Exercise instructions: Go through the material under this sentence. Return every line holding "default".

Input for this task:
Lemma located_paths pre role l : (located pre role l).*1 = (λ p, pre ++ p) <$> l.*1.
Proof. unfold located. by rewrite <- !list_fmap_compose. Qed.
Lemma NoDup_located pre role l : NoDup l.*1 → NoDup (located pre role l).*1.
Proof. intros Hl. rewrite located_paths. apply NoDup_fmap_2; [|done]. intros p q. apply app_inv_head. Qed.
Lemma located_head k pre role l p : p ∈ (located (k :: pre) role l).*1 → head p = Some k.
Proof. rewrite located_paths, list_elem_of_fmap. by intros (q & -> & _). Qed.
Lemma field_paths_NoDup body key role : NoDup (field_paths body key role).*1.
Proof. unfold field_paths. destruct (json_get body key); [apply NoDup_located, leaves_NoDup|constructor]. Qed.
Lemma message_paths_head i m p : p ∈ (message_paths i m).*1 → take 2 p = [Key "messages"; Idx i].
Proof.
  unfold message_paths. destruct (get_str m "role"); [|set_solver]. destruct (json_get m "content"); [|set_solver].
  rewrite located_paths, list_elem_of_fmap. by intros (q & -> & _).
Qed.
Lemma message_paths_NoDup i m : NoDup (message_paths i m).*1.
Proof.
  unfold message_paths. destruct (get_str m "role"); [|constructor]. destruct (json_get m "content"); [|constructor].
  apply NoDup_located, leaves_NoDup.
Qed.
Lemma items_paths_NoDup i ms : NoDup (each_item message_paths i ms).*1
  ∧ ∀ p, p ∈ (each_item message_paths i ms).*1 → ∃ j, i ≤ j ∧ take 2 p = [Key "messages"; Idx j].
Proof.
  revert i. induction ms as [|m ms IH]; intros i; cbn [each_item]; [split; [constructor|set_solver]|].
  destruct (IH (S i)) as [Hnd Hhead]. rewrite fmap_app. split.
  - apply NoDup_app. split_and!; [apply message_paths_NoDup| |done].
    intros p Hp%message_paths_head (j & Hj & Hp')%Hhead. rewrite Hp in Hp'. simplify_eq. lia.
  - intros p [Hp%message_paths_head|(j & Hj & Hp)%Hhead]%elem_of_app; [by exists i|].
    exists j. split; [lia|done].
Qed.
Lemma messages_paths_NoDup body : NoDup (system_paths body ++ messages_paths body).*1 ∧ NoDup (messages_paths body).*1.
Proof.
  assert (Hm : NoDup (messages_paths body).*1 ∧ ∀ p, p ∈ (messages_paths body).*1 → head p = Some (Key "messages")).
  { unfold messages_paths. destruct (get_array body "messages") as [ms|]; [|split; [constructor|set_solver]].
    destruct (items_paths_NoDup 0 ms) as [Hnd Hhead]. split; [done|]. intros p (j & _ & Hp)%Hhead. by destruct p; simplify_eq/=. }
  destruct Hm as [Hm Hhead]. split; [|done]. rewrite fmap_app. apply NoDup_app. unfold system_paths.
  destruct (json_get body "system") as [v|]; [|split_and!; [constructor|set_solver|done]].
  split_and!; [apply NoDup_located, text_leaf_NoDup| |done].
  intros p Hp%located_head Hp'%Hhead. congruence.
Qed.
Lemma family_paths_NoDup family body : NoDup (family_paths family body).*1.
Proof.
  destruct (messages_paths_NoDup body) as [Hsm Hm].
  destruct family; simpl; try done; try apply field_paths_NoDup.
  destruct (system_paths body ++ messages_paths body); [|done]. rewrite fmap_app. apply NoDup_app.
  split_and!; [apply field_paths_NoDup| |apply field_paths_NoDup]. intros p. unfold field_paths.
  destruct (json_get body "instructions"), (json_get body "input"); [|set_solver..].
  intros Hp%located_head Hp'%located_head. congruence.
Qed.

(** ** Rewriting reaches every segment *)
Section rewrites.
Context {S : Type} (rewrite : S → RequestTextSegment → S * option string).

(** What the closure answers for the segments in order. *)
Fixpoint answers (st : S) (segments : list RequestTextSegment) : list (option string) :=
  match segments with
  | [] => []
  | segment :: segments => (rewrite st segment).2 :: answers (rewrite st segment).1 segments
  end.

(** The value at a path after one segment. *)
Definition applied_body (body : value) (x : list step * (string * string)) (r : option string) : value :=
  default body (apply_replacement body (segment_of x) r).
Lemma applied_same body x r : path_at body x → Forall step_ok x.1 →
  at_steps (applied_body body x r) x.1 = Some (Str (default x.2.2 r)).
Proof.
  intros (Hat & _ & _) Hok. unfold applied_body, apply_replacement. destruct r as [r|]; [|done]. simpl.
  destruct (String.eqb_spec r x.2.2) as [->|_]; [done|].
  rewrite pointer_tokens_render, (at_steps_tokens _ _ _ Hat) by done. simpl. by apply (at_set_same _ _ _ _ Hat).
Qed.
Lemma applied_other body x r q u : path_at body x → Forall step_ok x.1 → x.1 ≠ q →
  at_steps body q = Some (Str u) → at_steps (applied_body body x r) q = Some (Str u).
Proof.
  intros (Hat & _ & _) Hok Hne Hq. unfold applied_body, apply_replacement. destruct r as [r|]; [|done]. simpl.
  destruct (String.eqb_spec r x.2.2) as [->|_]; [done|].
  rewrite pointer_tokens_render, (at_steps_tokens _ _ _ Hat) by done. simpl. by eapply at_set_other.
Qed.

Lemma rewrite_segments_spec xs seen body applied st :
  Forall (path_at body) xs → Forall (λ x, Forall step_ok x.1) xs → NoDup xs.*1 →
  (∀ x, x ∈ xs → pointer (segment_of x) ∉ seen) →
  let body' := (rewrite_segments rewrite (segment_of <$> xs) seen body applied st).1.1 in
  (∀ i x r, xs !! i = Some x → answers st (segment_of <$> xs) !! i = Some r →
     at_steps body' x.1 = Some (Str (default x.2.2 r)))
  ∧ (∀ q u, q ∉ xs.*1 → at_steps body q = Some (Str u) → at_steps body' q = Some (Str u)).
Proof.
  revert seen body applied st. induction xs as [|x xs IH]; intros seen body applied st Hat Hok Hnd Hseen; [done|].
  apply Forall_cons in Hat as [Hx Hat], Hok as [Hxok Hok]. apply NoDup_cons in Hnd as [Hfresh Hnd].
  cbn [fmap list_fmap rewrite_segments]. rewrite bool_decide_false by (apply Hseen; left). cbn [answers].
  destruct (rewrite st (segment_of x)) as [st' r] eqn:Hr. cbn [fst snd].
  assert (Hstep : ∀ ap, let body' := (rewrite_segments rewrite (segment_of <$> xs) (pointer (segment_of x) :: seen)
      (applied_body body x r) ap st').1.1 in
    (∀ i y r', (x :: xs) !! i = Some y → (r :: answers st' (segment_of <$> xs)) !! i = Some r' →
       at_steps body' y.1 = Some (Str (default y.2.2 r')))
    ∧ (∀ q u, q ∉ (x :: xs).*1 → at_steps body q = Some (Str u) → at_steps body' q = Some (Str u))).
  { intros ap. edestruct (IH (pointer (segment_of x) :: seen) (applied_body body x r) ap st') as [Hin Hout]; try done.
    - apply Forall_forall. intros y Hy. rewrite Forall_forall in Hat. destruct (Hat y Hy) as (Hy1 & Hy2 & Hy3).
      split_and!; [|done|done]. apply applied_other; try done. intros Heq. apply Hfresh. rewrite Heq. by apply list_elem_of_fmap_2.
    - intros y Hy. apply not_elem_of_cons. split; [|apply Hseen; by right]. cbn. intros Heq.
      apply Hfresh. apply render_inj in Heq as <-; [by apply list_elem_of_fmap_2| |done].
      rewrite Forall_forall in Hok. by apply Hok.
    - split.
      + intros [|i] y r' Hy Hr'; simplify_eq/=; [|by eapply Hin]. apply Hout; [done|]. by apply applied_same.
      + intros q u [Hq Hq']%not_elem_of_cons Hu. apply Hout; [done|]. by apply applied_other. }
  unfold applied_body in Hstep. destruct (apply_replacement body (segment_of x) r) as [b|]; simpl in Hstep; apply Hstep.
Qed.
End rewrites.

Your solution:
  default body (apply_replacement body (segment_of x) r).
  at_steps (applied_body body x r) x.1 = Some (Str (default x.2.2 r)).
     at_steps body' x.1 = Some (Str (default x.2.2 r)))
       at_steps body' y.1 = Some (Str (default y.2.2 r')))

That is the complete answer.